Equity Group Holdings Plc has reported Kshs.34.4 billion shillings profit after tax for the nine months to 30th September 2022.
The Group recorded a 15% growth in assets to Kshs.1, 363.7 billion total assets driven by a 15% growth in customer deposits of Kshs.1,007.3 billion to surpass Kshs.1 trillion for the first time in the history of the Group. Loans and Advances grew by 21% to reach Kshs.673.9 billion.
“Deliberate and intentional strategic decisions have delivered better performance and quality income mix and stronger balance sheet” said Dr. James Mwangi the Group CEO & Managing Director as he released the results.
Non-funded income grew faster at 31% compared to 26% growth rate for total gross interest income increasing contribution of non-funded income to 41% of total income. Trade Finance revenue grew at 60% to Kshs.3.9 billion up from Kshs. 2.5 billion.
Trade Finance lending grew at 84% to Kshs.36.2 billion up from Kshs.19.7 billion while Trade Finance guarantees and off-balance sheet items grew 39% to Kshs.156.2 billion up from Kshs.112.3 billion. Treasury income contributed 32% of the total gross income at Kshs.40.4 billion out of the total gross income of Kshs.123.3 billion.
Pursuit of business and geographical regional diversification saw subsidiaries enhance their significance contributing 44% of group deposits, 37% of group loans, 42% of group assets, 43% of group revenues and 32% of the Group’s profit before tax respectively, recording better return on average equity, return on average asset and cost to income ratio. Strong efficiency gains with digitization, greater use of third-party infrastructure and self-service platforms saw the business witness strong off take of innovative online products with Pay with Equity “PWE” growing transaction numbers by 379% while internet banking “Equity Online” grew its transactions by 556% delivering greater use of self service on own devices and enhanced transaction processing on Fintech capabilities on cards, ATMs, Agency, E-commerce, Mobile and Internet channels.

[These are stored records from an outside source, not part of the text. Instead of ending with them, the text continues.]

Definition Revoke (ctx : Ctx) (id revokedAt : Z) : M (World R) unit :=
  do! Exec ctx (queryRevokeDevice id revokedAt) in
  retM tt.
End Repo.
End DeviceRepository.

(** ** Addresses: [address_repo.go] *)

Definition address_columns : list string :=
  ["id"; "user_id"; "recipient_name"; "recipient_phone"; "address_line1"; "address_line2";
   "province_code"; "district_code"; "ward_code"; "postal_code"; "country_code"; "is_default";
   "version"; "created_at"; "updated_at"].

(** [ORDER BY is_default DESC, created_at DESC] *)
Definition default_first (x y : Addresses.row) : bool :=
  if Bool.eqb (Addresses.is_default x) (Addresses.is_default y)
  then Addresses.created_at y <=? Addresses.created_at x
  else Addresses.is_default x.

Module AddressRepository.

Definition queryGetAddressByID (id : Z) : stmt rowset :=
  select (fun db => pick Addresses.column address_columns
    (where_ (fun a => Addresses.id a =? id) (addresses db))).
Definition queryListAddressByUserID (userID : Z) : stmt rowset :=
  select (fun db => pick Addresses.column address_columns
    (order_by default_first (where_ (fun a => Addresses.user_id a =? userID) (addresses db)))).

Definition queryInsertAddress (a : Address.t) : stmt rowset :=
  dml (fun now db sq =>
    let id := addresses_seq sq in
    (mkSeqs (users_seq sq) (devices_seq sq) (sessions_seq sq) (id + 1) (outbox_seq sq),
     with_addresses (fun l => l ++ [Addresses.mk id (Address.UserID a) (Address.RecipientName a)
       (Address.RecipientPhone a) (Address.Line1 a) (Some (Address.Line2 a)) (Address.Province a)
       (Address.District a) (Address.Ward a) (Some (Address.PostalCode a)) (Address.CountryCode a)
       (Address.IsDefault a) 1 (pg_time now) (pg_time now)]) db,
     [[VInt id]])).

Definition queryUpdateAddress (a : Address.t) : stmt Z :=
  dml (fun now db sq =>
    let p r := Addresses.id r =? Address.ID a in
    let f r := Addresses.mk (Addresses.id r) (Addresses.user_id r) (Address.RecipientName a)
       (Address.RecipientPhone a) (Address.Line1 a) (Some (Address.Line2 a)) (Address.Province a)
       (Address.District a) (Address.Ward a) (Some (Address.PostalCode a)) (Address.CountryCode a)
       (Address.IsDefault a) (Addresses.version r) (Addresses.created_at r) (pg_time now) in
    (sq, with_addresses (update_where p f) db, affected p (addresses db))).

Definition queryDeleteAddress (id : Z) : stmt Z :=
  dml (fun _ db sq =>
    let p r := Addresses.id r =? id in
    (sq, with_addresses (where_ (fun r => negb (p r))) db, affected p (addresses db))).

Strong risk mitigation policies have seen the loan book reflect a diversified risk across various market segments of large enterprises 27%, SMEs 43%, Consumer 21%, agriculture 7% and Micro enterprises 2% and across sovereign geography with Kenya holding 63.6%, DRC 21.4%, Uganda 7.2%, Rwanda 4% and Tanzania 3.7% respectively. Foreign currency denominated loans contributed 47.2% while local currency loans constituted 52.8% of the loan book.
On the COVID-19 19 accommodated loans of Kshs.171.4 billion, Kshs.49.4 billion has been fully paid, Kshs.104.8 billion has resumed repayment and is performing. Kshs. 9.5 billion has resumed repayment but behind schedule of repayment and hence categorized as non-performing with remaining Kshs.7.7 billion expected to resume repayment before the end of the year. The loan book quality held at a nonperforming loan ratio (NPL) of 9.0% against industry average of 14.2% as at 31st August 2022. NPL coverage on provision basis stood at 95.2% rising to 120.5% with credit risk guarantees up from 91.2%.
“Continuous pursuit of efficiency gains and our business transformation strategy have repositioned the business for value creation and strategic growth” said Dr. Mwangi. Cost to income ratio has improved to 47.1% down from 48.1%. Return on Equity has improved to 27.8% up from 24.0% while Return on Assets has improved to 3.5% up from 3.2%.
The COVID-19 environment management strategies have positioned the Group to steadily steer through volatile and uncertain economic and financial environment characterized by supply shocks, broken supply chains, high inflation and interest rates and slow and declining economic growth. Capital buffers remain strong with core capital to risk weighted asset ratio standing at 16.1%, while total capital to risk weighted asset ratio stands at 20.7%.
Provisions buffers remain high with NPL coverage of 95.2% while liquidity buffers remain strong at 51.8% and head room for lending being high at a low loan to deposits ration of 66.9%.
“Our Equity Group brand is at an all-time high with a rating of “Triple AAA” and ranked as the 5th strongest finance brand globally. Our track record of social impact investments, inclusion, transforming lives, giving dignity and expanding opportunities is now a business acquisition driver. The Group is now realigning people, systems, processes, business, business risk through strong governance structures as it rolls out the African Recovery and Resilience Plan envisaged to grow the customer base to 100 million with 5 million businesses and 25 million households and individual borrowers”, added Dr. Mwangi while releasing the quarter three results.